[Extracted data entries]
______

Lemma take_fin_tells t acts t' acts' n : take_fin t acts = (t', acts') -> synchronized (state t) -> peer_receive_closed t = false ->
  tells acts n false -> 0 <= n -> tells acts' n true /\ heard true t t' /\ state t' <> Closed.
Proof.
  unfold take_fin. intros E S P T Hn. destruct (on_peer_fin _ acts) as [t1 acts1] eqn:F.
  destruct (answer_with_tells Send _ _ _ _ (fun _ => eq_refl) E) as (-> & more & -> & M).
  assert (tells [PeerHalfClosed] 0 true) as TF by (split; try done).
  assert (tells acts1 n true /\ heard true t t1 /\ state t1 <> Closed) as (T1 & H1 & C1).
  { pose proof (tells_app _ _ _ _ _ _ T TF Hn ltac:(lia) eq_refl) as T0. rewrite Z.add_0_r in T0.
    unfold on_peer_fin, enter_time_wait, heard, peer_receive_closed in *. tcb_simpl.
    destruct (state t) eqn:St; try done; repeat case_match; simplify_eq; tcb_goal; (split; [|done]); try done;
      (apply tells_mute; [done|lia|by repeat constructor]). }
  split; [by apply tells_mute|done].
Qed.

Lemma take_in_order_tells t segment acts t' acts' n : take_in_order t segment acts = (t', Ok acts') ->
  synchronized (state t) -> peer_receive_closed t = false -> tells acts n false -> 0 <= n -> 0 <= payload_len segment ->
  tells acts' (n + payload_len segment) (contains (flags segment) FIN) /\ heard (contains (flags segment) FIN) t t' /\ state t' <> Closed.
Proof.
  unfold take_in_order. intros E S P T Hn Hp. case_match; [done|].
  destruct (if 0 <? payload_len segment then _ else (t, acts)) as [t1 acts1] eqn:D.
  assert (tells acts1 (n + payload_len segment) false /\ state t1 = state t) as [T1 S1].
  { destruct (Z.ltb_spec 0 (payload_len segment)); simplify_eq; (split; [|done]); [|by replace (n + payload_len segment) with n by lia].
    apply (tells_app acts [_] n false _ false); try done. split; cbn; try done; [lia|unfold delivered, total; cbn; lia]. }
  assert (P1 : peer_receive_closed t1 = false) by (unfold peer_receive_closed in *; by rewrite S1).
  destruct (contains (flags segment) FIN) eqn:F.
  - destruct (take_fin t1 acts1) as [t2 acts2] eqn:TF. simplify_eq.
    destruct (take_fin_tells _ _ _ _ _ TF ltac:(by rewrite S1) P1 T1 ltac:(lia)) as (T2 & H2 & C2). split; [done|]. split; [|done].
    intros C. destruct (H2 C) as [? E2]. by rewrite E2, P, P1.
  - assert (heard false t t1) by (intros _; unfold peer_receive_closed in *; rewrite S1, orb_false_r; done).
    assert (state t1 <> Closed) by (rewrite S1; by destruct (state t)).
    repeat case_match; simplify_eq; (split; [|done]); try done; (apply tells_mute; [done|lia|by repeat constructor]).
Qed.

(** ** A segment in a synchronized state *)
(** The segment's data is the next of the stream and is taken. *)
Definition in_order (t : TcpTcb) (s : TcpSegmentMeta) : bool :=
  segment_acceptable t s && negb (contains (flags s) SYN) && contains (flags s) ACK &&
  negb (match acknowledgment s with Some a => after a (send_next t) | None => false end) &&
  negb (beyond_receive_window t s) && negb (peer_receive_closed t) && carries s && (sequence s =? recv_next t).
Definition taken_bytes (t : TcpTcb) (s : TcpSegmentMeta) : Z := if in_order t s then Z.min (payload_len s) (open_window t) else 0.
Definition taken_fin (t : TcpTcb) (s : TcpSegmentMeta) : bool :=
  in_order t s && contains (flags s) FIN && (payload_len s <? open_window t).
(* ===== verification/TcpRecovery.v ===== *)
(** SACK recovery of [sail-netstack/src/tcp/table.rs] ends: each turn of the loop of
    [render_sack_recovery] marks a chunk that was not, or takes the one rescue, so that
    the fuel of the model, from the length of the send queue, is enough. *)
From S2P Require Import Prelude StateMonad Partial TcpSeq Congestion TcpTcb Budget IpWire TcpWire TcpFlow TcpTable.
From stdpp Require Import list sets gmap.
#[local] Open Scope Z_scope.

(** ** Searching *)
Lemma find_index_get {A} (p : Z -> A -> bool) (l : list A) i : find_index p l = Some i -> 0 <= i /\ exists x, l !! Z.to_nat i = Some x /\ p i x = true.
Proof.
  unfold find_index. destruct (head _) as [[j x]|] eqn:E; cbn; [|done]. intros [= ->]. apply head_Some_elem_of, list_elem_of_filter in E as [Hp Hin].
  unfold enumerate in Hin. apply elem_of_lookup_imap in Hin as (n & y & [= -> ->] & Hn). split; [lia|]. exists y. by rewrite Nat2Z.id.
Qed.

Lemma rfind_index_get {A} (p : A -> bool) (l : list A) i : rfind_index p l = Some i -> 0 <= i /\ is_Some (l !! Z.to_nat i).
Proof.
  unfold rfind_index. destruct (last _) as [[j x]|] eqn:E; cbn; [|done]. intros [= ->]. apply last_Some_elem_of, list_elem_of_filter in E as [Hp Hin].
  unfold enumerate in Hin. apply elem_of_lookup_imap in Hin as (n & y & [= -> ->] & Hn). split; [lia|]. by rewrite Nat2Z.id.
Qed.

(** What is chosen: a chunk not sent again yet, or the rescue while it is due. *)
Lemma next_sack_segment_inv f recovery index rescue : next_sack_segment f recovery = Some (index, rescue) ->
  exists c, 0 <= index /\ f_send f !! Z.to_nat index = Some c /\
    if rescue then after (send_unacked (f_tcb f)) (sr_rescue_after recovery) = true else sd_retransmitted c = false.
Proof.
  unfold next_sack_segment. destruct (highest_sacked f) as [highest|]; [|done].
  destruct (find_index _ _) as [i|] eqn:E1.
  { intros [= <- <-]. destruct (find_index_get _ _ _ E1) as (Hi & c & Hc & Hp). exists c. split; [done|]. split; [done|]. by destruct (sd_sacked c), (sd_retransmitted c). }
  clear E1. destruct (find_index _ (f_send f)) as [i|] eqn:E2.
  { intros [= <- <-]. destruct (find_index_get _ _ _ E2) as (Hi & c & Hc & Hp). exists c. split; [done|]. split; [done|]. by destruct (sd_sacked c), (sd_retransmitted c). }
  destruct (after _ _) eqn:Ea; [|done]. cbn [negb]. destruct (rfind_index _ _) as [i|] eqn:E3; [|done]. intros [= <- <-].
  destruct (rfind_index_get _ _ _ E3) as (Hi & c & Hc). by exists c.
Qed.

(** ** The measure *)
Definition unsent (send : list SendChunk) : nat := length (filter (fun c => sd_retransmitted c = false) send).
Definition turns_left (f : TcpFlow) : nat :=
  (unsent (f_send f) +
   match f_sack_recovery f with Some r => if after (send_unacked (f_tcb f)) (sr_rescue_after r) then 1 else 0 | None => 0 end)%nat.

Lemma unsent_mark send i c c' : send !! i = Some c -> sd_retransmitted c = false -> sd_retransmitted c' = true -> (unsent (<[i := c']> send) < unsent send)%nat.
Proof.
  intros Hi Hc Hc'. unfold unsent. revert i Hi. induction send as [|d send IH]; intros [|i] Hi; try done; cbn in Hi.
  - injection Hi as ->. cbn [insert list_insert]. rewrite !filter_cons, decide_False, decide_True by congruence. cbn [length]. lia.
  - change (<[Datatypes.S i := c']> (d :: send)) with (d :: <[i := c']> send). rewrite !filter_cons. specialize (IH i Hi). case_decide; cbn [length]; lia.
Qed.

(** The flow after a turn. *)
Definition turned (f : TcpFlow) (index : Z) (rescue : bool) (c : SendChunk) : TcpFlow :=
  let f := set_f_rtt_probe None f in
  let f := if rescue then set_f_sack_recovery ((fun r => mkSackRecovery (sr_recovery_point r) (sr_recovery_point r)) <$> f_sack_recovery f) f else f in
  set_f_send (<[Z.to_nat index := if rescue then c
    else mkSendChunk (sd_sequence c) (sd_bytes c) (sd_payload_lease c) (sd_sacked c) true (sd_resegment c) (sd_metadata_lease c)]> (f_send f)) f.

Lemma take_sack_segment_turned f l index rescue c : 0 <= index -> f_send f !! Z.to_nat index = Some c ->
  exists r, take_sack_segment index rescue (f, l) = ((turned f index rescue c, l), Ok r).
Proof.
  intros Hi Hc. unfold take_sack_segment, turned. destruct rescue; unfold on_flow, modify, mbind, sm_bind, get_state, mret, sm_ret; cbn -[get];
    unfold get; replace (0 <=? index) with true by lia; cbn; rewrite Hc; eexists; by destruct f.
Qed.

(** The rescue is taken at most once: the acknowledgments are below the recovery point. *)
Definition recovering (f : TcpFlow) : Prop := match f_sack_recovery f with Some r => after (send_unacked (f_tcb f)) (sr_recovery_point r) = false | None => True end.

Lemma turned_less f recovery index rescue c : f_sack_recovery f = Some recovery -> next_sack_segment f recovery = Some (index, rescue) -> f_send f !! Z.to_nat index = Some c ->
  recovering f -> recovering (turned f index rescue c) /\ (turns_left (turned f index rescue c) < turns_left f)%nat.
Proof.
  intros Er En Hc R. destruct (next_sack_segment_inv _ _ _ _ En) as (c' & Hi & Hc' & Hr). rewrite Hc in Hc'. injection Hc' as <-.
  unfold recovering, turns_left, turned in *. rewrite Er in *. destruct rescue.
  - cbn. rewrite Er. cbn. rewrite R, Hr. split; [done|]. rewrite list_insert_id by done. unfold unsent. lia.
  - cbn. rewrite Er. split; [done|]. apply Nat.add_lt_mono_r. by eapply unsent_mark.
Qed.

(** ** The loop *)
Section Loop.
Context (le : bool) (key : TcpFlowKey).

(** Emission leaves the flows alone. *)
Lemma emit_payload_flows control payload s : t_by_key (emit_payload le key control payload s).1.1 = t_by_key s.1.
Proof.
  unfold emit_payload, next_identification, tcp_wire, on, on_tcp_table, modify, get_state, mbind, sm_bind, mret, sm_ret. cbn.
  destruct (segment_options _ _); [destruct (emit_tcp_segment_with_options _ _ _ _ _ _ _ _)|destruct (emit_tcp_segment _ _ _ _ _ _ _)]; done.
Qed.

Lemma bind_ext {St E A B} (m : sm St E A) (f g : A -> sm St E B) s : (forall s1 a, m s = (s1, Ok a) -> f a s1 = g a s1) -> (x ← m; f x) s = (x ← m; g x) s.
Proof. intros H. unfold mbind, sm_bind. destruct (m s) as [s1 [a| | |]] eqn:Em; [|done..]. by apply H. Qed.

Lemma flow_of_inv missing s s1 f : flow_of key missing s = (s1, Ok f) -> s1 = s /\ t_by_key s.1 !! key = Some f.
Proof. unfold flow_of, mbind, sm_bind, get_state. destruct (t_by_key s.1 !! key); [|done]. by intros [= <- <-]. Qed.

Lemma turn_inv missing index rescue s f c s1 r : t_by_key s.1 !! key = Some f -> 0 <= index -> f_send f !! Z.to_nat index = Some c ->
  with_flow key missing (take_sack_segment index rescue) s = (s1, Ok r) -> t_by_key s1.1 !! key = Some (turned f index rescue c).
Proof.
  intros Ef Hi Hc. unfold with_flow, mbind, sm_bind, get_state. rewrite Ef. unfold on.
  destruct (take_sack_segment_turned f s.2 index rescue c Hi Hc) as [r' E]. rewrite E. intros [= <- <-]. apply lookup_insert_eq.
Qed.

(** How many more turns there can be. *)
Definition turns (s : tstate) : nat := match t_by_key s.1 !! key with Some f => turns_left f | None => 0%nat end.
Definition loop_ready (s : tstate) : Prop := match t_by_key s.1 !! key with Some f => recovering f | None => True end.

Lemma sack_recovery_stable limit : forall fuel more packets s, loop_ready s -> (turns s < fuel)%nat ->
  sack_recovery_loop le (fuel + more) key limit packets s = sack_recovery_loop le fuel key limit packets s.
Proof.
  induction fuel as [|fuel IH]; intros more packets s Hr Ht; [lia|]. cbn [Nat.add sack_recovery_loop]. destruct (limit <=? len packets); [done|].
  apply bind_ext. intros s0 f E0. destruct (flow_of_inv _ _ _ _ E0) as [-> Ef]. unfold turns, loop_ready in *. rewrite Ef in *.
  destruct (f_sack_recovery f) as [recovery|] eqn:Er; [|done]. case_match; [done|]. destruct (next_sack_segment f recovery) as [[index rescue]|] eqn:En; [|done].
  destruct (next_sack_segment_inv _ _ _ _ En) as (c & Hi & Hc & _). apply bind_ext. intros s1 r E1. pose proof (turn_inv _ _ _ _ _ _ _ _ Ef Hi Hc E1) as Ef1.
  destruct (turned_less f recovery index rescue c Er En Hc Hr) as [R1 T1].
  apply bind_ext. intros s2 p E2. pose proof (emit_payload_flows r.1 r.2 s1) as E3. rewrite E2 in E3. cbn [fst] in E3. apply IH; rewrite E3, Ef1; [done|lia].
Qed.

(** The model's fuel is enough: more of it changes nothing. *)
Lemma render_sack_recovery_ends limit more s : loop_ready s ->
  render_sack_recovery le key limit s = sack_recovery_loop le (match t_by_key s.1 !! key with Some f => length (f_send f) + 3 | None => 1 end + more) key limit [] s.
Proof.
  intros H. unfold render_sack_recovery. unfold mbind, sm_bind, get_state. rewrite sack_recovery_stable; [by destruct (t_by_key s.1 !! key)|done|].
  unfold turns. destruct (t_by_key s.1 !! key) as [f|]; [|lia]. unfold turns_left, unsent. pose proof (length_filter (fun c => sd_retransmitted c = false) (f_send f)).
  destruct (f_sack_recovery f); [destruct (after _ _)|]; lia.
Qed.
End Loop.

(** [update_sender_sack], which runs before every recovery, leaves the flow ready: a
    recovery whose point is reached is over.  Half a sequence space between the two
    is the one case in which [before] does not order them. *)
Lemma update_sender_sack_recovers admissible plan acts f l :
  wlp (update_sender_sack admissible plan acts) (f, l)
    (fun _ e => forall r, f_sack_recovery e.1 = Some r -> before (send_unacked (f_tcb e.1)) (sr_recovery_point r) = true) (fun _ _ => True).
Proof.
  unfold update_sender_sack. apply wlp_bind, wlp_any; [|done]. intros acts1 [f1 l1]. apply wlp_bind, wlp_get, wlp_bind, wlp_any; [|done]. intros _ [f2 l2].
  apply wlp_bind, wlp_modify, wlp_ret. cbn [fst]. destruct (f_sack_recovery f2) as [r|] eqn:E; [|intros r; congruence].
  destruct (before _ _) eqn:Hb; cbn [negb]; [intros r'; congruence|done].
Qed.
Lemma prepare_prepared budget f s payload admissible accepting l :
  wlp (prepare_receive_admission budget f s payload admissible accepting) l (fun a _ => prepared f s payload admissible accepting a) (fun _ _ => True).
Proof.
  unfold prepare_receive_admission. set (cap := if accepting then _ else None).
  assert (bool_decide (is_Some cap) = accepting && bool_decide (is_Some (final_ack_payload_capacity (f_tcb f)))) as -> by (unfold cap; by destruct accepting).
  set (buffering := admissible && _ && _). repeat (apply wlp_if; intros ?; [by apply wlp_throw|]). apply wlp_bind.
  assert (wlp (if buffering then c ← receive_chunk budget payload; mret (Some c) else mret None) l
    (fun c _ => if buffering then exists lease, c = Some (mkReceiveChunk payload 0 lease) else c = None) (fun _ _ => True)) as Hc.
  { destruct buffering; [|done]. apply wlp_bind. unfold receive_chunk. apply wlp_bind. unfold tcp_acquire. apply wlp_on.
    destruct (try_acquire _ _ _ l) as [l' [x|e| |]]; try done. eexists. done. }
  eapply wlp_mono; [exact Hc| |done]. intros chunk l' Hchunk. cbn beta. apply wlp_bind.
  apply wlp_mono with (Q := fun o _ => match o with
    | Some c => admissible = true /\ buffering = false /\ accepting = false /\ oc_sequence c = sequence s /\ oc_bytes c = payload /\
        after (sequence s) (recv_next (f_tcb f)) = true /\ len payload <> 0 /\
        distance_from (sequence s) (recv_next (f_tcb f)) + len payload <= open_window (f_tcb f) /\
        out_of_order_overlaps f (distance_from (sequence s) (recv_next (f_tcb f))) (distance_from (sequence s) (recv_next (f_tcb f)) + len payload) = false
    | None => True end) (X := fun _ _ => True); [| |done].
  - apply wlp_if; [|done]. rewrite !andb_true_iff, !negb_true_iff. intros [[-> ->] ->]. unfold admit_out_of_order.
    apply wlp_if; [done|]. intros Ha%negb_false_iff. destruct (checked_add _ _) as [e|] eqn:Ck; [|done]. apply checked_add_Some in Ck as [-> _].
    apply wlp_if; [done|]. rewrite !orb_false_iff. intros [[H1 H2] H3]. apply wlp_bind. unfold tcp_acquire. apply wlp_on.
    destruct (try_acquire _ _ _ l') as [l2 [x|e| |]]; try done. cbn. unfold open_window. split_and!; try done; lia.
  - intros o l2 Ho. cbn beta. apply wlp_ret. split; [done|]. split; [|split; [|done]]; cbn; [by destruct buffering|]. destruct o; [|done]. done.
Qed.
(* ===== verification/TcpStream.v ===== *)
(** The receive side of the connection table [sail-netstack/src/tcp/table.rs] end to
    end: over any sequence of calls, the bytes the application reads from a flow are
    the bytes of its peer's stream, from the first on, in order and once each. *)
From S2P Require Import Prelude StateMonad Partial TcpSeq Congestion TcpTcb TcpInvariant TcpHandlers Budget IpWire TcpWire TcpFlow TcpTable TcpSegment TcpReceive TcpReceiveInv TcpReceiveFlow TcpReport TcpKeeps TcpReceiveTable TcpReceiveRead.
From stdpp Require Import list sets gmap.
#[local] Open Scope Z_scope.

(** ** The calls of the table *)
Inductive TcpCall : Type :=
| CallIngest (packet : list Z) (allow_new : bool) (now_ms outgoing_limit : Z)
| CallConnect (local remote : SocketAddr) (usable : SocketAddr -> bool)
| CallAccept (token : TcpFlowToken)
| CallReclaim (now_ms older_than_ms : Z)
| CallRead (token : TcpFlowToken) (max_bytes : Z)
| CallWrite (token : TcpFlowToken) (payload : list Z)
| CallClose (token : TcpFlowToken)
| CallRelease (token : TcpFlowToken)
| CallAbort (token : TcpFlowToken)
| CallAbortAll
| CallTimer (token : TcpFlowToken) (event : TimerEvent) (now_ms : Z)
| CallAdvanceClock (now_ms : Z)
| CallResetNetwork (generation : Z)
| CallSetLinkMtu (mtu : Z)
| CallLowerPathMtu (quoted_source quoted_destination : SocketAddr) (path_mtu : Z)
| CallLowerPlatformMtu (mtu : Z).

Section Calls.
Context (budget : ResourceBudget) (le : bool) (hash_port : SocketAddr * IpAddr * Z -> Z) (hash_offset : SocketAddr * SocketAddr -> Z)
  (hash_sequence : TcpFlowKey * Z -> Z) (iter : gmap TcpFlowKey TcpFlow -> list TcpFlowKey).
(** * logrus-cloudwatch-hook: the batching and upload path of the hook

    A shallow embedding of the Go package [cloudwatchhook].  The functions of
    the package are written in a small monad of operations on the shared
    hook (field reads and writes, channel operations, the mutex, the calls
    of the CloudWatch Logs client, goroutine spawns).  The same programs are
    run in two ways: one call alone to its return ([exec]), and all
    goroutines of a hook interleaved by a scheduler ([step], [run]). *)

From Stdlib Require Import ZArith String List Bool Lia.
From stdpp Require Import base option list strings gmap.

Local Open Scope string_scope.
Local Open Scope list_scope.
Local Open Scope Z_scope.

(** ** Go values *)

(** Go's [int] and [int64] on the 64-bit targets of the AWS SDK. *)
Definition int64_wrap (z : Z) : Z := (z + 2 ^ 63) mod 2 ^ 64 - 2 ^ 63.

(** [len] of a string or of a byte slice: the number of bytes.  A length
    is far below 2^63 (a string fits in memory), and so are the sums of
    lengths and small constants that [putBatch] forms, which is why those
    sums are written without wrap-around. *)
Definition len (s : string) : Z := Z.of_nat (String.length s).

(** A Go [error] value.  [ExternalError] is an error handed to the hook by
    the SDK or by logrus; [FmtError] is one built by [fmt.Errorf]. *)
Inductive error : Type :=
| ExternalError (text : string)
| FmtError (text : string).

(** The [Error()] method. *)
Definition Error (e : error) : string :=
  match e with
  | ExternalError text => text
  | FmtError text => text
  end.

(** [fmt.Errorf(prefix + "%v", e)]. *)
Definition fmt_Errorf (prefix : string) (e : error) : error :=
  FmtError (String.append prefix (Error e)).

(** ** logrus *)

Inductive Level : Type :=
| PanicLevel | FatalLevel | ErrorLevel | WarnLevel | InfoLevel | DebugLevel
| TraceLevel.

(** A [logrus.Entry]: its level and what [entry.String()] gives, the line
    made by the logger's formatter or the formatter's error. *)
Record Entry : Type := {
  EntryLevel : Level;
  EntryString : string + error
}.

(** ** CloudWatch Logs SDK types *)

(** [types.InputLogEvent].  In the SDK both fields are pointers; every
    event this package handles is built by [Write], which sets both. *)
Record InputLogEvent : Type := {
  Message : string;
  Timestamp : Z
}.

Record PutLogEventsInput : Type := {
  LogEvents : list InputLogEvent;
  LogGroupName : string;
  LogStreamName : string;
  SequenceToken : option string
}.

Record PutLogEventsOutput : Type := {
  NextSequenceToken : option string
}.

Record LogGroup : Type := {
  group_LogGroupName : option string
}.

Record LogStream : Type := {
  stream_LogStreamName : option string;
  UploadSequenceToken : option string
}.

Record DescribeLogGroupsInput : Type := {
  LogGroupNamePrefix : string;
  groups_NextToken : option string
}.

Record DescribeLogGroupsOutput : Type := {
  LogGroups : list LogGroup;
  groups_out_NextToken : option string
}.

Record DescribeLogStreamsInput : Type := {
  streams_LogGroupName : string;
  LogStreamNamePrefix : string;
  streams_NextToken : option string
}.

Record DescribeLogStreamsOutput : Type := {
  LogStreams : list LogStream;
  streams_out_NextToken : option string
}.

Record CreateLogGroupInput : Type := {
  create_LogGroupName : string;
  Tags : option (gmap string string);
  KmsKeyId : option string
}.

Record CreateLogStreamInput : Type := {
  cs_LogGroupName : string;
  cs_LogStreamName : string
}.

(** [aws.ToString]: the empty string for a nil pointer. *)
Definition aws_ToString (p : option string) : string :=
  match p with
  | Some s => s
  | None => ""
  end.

______

DIRECTIONS »
Repeat exactly the lines above, starting with the first line of the records and finishing with the line holding "unfold on_peer_fin, enter_time_wait, heard, peer_receive_closed". Add no other line.

SOLUTION TO THE EXERCISE »
Lemma take_fin_tells t acts t' acts' n : take_fin t acts = (t', acts') -> synchronized (state t) -> peer_receive_closed t = false ->
  tells acts n false -> 0 <= n -> tells acts' n true /\ heard true t t' /\ state t' <> Closed.
Proof.
  unfold take_fin. intros E S P T Hn. destruct (on_peer_fin _ acts) as [t1 acts1] eqn:F.
  destruct (answer_with_tells Send _ _ _ _ (fun _ => eq_refl) E) as (-> & more & -> & M).
  assert (tells [PeerHalfClosed] 0 true) as TF by (split; try done).
  assert (tells acts1 n true /\ heard true t t1 /\ state t1 <> Closed) as (T1 & H1 & C1).
  { pose proof (tells_app _ _ _ _ _ _ T TF Hn ltac:(lia) eq_refl) as T0. rewrite Z.add_0_r in T0.
    unfold on_peer_fin, enter_time_wait, heard, peer_receive_closed in *. tcb_simpl.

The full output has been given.